Re: Priority table or Cache table - Mailing list pgsql-hackers

From Ashutosh Bapat
Subject Re: Priority table or Cache table
Date
Msg-id CAFjFpRdz-6XB=XuU5CPSMe6MgQowmhwjcOPPdYWYpi3bXhchrg@mail.gmail.com
Whole thread Raw
In response to Re: Priority table or Cache table  (Haribabu Kommi <kommi.haribabu@gmail.com>)
Responses Re: Priority table or Cache table
List pgsql-hackers



On Thu, Feb 20, 2014 at 10:23 AM, Haribabu Kommi <kommi.haribabu@gmail.com> wrote:
On Thu, Feb 20, 2014 at 2:26 PM, Amit Kapila <amit.kapila16@gmail.com> wrote:
On Thu, Feb 20, 2014 at 6:24 AM, Haribabu Kommi
<kommi.haribabu@gmail.com> wrote:
> On Thu, Feb 20, 2014 at 11:38 AM, Tom Lane <tgl@sss.pgh.pa.us> wrote:
>> > I want to propose a new feature called "priority table" or "cache
>> > table".
>> > This is same as regular table except the pages of these tables are
>> > having
>> > high priority than normal tables.
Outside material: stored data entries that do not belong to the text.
(* ===== verification/PassportIntegrityFacts.v ===== *)
(** * Facts about passport integrity

    The comparison assigns every data group of a request its outcome; the
    counters, the status and the verdict of the report are functions of those
    outcomes; the [f64] threshold is the exact fraction four fifths; and the
    comparison succeeds on every well-formed request. *)

From stdpp Require Import gmap strings pretty.
From Stdlib Require Import SpecFloat.
From S2P Require Import Prelude RustF64 Governance GovernanceFacts Apdu PassportIntegrity.
Local Open Scope string_scope.
Local Open Scope Z_scope.

(** ** The specification: the outcome of one data group *)

Inductive outcome := Matched | Differs | WrongSize | WrongAlgorithm | Uncomputed | Unsigned.
#[global] Instance outcome_eq_dec : EqDecision outcome.
Proof. solve_decision. Defined.

Definition outcome_result (o : outcome) : string :=
  match o with
  | Matched => "match"
  | Differs | WrongSize => "mismatch"
  | WrongAlgorithm => "algorithm_error"
  | Uncomputed => "missing_computed"
  | Unsigned => "missing_expected"
  end.

(** DG1 and DG2 are mandatory, and there are fifteen data groups. *)
Definition mandatory_dg (dg : Z) : bool := bool_decide (dg ∈ [1; 2]).
Definition data_groups : list Z := seqZ 1 15.

(** The outcomes the report calls critical. *)
Definition outcome_critical (dg : Z) (o : outcome) : bool :=
  match o with
  | WrongSize => true
  | Differs | Uncomputed => mandatory_dg dg
  | Matched | WrongAlgorithm | Unsigned => false
  end.

Definition item_for (items : list ComputedHash) (dg : Z) : option ComputedHash :=
  List.find (fun item => ch_data_group item =? dg) items.

Section outcomes.
Context `{Hex}.

Definition decodes (text : string) : option (list Z) :=
  match hex_decode text with inr bs => Some bs | inl _ => None end.

Definition names_algorithm (text algorithm : string) : bool :=
  match normalize_algorithm text with Ok name => String.eqb name algorithm | _ => false end.

(** The comparison of an expected hash with what was computed. *)
Definition compared (algorithm expected : string) (item : option ComputedHash) : outcome :=
  match item with
  | None => Uncomputed
  | Some item =>
      if negb (ch_success item) then Uncomputed
      else if names_algorithm (ch_algorithm item) algorithm then
        let a := default [] (decodes expected) in
        let b := default [] (decodes (ch_hash item)) in
        if bool_decide (a = b) then Matched
        else if bool_decide (length a = length b) then Differs else WrongSize
      else WrongAlgorithm
  end.

Definition dg_outcome (request : IntegrityRequest) (algorithm : string) (dg : Z) : option outcome :=
  if bool_decide (dg ∈ data_groups) then
    match expected_hashes request !! dg, item_for (computed_hashes request) dg with
    | Some expected, item => Some (compared algorithm expected item)
    | None, Some _ => Some Unsigned
    | None, None => None
    end
  else None.

(** What the report says of each data group, in order. *)
Definition outcomes (request : IntegrityRequest) (algorithm : string) : list (Z * outcome) :=
  omap (fun dg => o ← dg_outcome request algorithm dg; Some (dg, o)) data_groups.

Definition count_outcomes (f : Z -> outcome -> bool) (l : list (Z * outcome)) : Z :=
  zlen (List.filter (fun '(dg, o) => f dg o) l).

(** ** Well-formed requests *)

Definition item_ok (item : ComputedHash) : bool :=
  is_Ok (normalize_algorithm (ch_algorithm item)) && bool_decide (is_Some (decodes (ch_hash item))).

Definition dg_ok (request : IntegrityRequest) (dg : Z) : bool :=
  match expected_hashes request !! dg, item_for (computed_hashes request) dg with
  | Some expected, item =>
      bool_decide (is_Some (decodes expected))
      && match item with Some item => negb (ch_success item) || item_ok item | None => true end
  | None, Some item => bool_decide (is_Some (decodes (ch_hash item)))
  | None, None => true
  end.

Definition request_ok (request : IntegrityRequest) : bool :=
  is_Ok (normalize_algorithm (rq_algorithm request))
  && bool_decide (NoDup (ch_data_group <$> computed_hashes request))
  && forallb (dg_ok request) data_groups.
End outcomes.

(** ** Data groups *)

Lemma data_group_info_spec dg :
  match data_group_info dg with
  | Some info => dg ∈ data_groups /\ dg_number info = dg /\ dg_mandatory info = mandatory_dg dg
  | None => dg ∉ data_groups
  end.
Proof.
  assert (Hall : Forall (fun dg => match data_group_info dg with
      | Some info => dg_number info = dg /\ dg_mandatory info = mandatory_dg dg | None => False end) data_groups)
    by (vm_compute; repeat constructor).
  destruct (decide (dg ∈ data_groups)) as [Hin|Hin].
  - rewrite Forall_forall in Hall. specialize (Hall dg Hin). by destruct (data_group_info dg).
  - assert (dg < 1 \/ 15 < dg) as Hdg by (unfold data_groups in Hin; rewrite elem_of_seqZ in Hin; lia).
    unfold data_group_info. destruct (dg <? 1) eqn:Hlt; [done|].
    assert (Hnone : DG_NAMES !! Z.to_nat (dg - 1) = None)
      by (apply lookup_ge_None_2; change (length DG_NAMES) with 15%nat; lia).
    by rewrite Hnone.
Qed.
These tables are very useful, where a
>> > faster query processing on some particular tables is expected.
>>
>> Why exactly does the existing LRU behavior of shared buffers not do
>> what you need?
>
>
> Lets assume a database having 3 tables, which are accessed regularly. The
> user is expecting a faster query results on one table.
> Because of LRU behavior which is not happening some times.

I think this will not be a problem for regularly accessed tables(pages),
as per current algorithm they will get more priority before getting
flushed out of shared buffer cache.
Have you come across any such case where regularly accessed pages
get lower priority than non-regularly accessed pages?

Because of other regularly accessed tables, some times the table which expects faster results is getting delayed.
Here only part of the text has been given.